### Supplied information
(** The character an escape stands for, after the backslash. *)
Definition escape_char (ch : Z) (r : cstr) : Z * cstr :=
  if ch =? 97 then (7, r) else if ch =? 98 then (8, r) else if ch =? 102 then (12, r)
  else if ch =? 110 then (10, r) else if ch =? 114 then (13, r) else if ch =? 116 then (9, r)
  else if ch =? 118 then (11, r) else if ch =? 92 then (92, r)
  else if ch =? 120 then hex_digits 2 0 r
  else if isoctal ch then oct_digits 2 (ch - 48) r
  else (ch, r).

(** The bytes stored; every round consumes a character. *)
Fixpoint unescape_loop (fuel : nat) (s : cstr) : list Z :=
  match fuel, s with
  | S f, ch :: r =>
      if ch =? 92 then
        match r with
        | [] => []
        | e :: r => let '(v, r) := escape_char e r in u8 v :: unescape_loop f r
        end
      else u8 ch :: unescape_loop f r
  | _, _ => []
  end.

(** Into a buffer of [size] bytes, the terminator included. *)
Definition unescape (size : nat) (s : cstr) : out (list Z) :=
  let b := unescape_loop (length s) s in
  if (length b <? size)%nat then Ok b else Undef OutOfBounds.

Definition xapSerialTx (os : nat -> write_ev) (w : serial) : out serial :=
  port ← serial_value "serial.send" "port" w;
  data ← serial_value "serial.send" "data" w;
  p ← match port, serialList w with
      | Some d, _ => Ok (findDevice d w)
      | None, [] => Ok None
      | None, _ => Undef NullDeref
      end;
  match p with
  | None => serialError (str "Device " ++ pstr port ++ str " not configured") w
  | Some p =>
      d ← of_opt NullDeref data;
      b ← unescape (length d + 1) d;
      let '(_, out) := sendSerialMsg os b in
      Ok (mkSerial (serialList w) (connections w) (sframe w) (wire w ++ [(sp_fd p, out)]) (ttys w) (sent w) (snext w))
  end.

(** ** Registration *)

Definition setup_filter : list xAPFilter :=
  fold_left (fun f kv => xapAddFilter f (fst (fst kv)) (snd (fst kv)) (snd kv))
    [(str "xap-header", str "target", source x); (str "xap-header", str "class", str "Serial.Comms");
     (str "Serial.Setup", str "port", XAP_FILTER_ANY); (str "Serial.Setup", str "baud", XAP_FILTER_ANY);
     (str "Serial.Setup", str "stop", XAP_FILTER_ANY); (str "Serial.Setup", str "databits", XAP_FILTER_ANY);
     (str "Serial.Setup", str "parity", XAP_FILTER_ANY); (str "Serial.Setup", str "flow", XAP_FILTER_ANY)] [].

Definition send_filter : list xAPFilter :=
  fold_left (fun f kv => xapAddFilter f (fst (fst kv)) (snd (fst kv)) (snd kv))
    [(str "xap-header", str "target", source x); (str "xap-header", str "class", str "Serial.Comms");
     (str "Serial.Send", str "port", XAP_FILTER_ANY); (str "Serial.Send", str "data", XAP_FILTER_ANY)] [].

Definition close_filter : list xAPFilter :=
  fold_left (fun f kv => xapAddFilter f (fst (fst kv)) (snd (fst kv)) (snd kv))
    [(str "xap-header", str "target", source x); (str "xap-header", str "class", str "Serial.Comms");
     (str "Serial.Close", str "port", XAP_FILTER_ANY)] [].

End Program.

(** * Properties *)

(** ** Reception *)

Definition sizes : list Z := [32; 64; 128; 256; 512; 1024; 2048].
Definition port_wf (p : serialPort) : Prop := sPos p < sLen p /\ sLen p ∈ sizes.

Lemma sizes_cases n : n ∈ sizes -> n = 32 \/ n = 64 \/ n = 128 \/ n = 256 \/ n = 512 \/ n = 1024 \/ n = 2048.
Proof. unfold sizes. rewrite !elem_of_cons, elem_of_nil. tauto. Qed.

Lemma sizes_double n : n ∈ sizes -> n <= XAP_DATA_LEN -> u32 (n * 2) = n * 2 /\ n * 2 ∈ sizes.
Proof.
  unfold XAP_DATA_LEN. intros Hn Hl. destruct (sizes_cases n Hn) as [->|[->|[->|[->|[->|[->| ->]]]]]]; try lia;
    (split; [done|]); unfold sizes; set_solver.
Qed.

Section Rx.
Context (x : xAPIdent).
Context (Hx : (length (uid x) + length (source x) <= 1000)%nat).

Lemma header_length : (length (comms_header x) <= 1100)%nat.
Proof using Hx. unfold comms_header. rewrite !length_app. simpl. lia. Qed.

Lemma serialError_ok text :
  (length text <= 200)%nat -> exists m, forall w, serialError x text w = Ok (send m w).
Proof using Hx.
  intros Ht. unfold serialError, sprintf_buf, sb_append, XAP_DATA_LEN. pose proof header_length as Hh.
  set (h := comms_header x) in *. clearbody h.
  set (t0 := h ++ line "Serial.Error" ++ line "{" ++ str "text=").
  assert (H0 : (length t0 <= 1130)%nat) by (subst t0; rewrite !length_app; simpl; lia). clearbody t0.
  exists ((t0 ++ text) ++ [10] ++ line "}"). intros w.
  destruct (Z.ltb_spec (Z.of_nat (length t0)) 1500); [|lia]. rewrite bind_Ok.
  destruct (Z.leb_spec (Z.of_nat (length t0)) 1500); [|lia]. rewrite bind_Ok.
  assert (Hap : length (t0 ++ text) = (length t0 + length text)%nat) by apply length_app.
  destruct (Z.leb_spec (Z.of_nat (length (t0 ++ text))) 1500); [|lia]. rewrite bind_Ok.
  destruct (Z.ltb_spec (Z.of_nat (length ((t0 ++ text) ++ [10] ++ line "}"))) 1500) as [|Hl]; [done|].
  rewrite length_app, Hap in Hl. simpl in Hl. lia.
Qed.

Lemma command_ok p : exists m, forall w, processSerialCommand x p w = Ok (send m w).
Proof using Hx.
  unfold processSerialCommand. destruct (XAP_DATA_LEN <? _); [apply serialError_ok; simpl; lia|eauto].
Qed.

(** Every character is stored inside the buffer. *)
Lemma rx_char_ok ch p :
  port_wf p -> exists n b ms, port_wf (set_buff b n p) /\
    forall w, rx_char x ch p w = Ok (set_buff b n p, fold_left (fun w m => send m w) ms w).
Proof using Hx.
  intros [Hp Hs]. unfold rx_char. destruct (Z.ltb_spec (sPos p) (sLen p)); [|lia].
  assert (Hsz : 32 <= sLen p) by (destruct (sizes_cases _ Hs) as [->|[->|[->|[->|[->|[->| ->]]]]]]; lia).
  destruct ((ch =? 13) || (ch =? 10)).
  - assert (Hw : port_wf (set_buff [] (sLen p) p)) by (split; [unfold sPos; cbn; lia|done]).
    destruct (sPos p =? 0); [by exists (sLen p), [], []|].
    destruct (command_ok p) as [m Hm]. exists (sLen p), [], [m]. split; [done|]. intros w. by rewrite Hm.
  - unfold sPos in Hp. destruct (Z.eqb_spec (Z.of_nat (length (sBuff p ++ [ch]))) (sLen p)) as [He|Hne].
    + destruct (Z.ltb_spec XAP_DATA_LEN (sLen p)).
      * exists (sLen p), (sBuff p), []. split; by destruct p.
      * destruct (sizes_double (sLen p) Hs ltac:(lia)) as [-> Hin]. exists (sLen p * 2), (sBuff p ++ [ch]), [].
        split; [|done]. split; [unfold sPos; cbn; lia|done].
    + exists (sLen p), (sBuff p ++ [ch]), []. split; [|done]. split; [|done].
      unfold sPos. cbn. rewrite length_app in Hne |- *. simpl in *. lia.
Qed.

Lemma rx_loop_ok data p :
  port_wf p -> exists n b ms, port_wf (set_buff b n p) /\
    forall w, rx_loop x data p w = Ok (set_buff b n p, fold_left (fun w m => send m w) ms w).
Proof using Hx.
  revert p. induction data as [|ch data IH]; intros p Hp.
  - exists (sLen p), (sBuff p), []. split; by destruct p.
  - destruct (rx_char_ok ch p Hp) as (n & b & ms & Hp' & Hc).
    destruct (IH _ Hp') as (n' & b' & ms' & Hp'' & Hl).
    exists n', b', (ms ++ ms'). split; [done|]. intros w. cbn [rx_loop]. rewrite Hc, bind_Ok, Hl, fold_left_app. done.
Qed.

Lemma rx_loop_app d1 d2 p w :
  rx_loop x (d1 ++ d2) p w = ('(p, w) ← rx_loop x d1 p w; rx_loop x d2 p w).
Proof.
  revert p w. induction d1 as [|ch d1 IH]; intros p w; [done|]. cbn [app rx_loop]. rewrite bind_assoc.
  destruct (rx_char x ch p w) as [[p' w']| |]; [|done|done]. cbn. apply IH.
Qed.

(** ** Lines *)

Definition line_char (c : Z) : Prop := c <> 0 /\ c <> 10 /\ c <> 13.
Definition dev_line (dev l : cstr) : Prop :=
  Forall line_char l /\ (length (received_text x dev l) <= 1499)%nat.

Lemma received_length dev l :
  length (received_text x dev l) = (length (comms_header x) + length dev + length l + 32)%nat.
Proof.
  unfold received_text. set (h := comms_header x). clearbody h.
  rewrite !length_app. change (length (line "Serial.Received")) with 16%nat. change (length (line "{")) with 2%nat.
  change (length (str "port=")) with 5%nat. change (length (str "data=")) with 5%nat.
  change (length (line "}")) with 2%nat. change (length [10]) with 1%nat. lia.
Qed.

Lemma header_min : (58 <= length (comms_header x))%nat.
Proof. unfold comms_header. rewrite !length_app. simpl. lia. Qed.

### What is being asked
Where a line of the records holds the word "intros", copy that line.

### Exercise answer
  unfold XAP_DATA_LEN. intros Hn Hl. destruct (sizes_cases n Hn) as [->|[->|[->|[->|[->|[->| ->]]]]]]; try lia;
  intros Ht. unfold serialError, sprintf_buf, sb_append, XAP_DATA_LEN. pose proof header_length as Hh.
  exists ((t0 ++ text) ++ [10] ++ line "}"). intros w.
  intros [Hp Hs]. unfold rx_char. destruct (Z.ltb_spec (sPos p) (sLen p)); [|lia].
    destruct (command_ok p) as [m Hm]. exists (sLen p), [], [m]. split; [done|]. intros w. by rewrite Hm.
  revert p. induction data as [|ch data IH]; intros p Hp.
    exists n', b', (ms ++ ms'). split; [done|]. intros w. cbn [rx_loop]. rewrite Hc, bind_Ok, Hl, fold_left_app. done.
  revert p w. induction d1 as [|ch d1 IH]; intros p w; [done|]. cbn [app rx_loop]. rewrite bind_assoc.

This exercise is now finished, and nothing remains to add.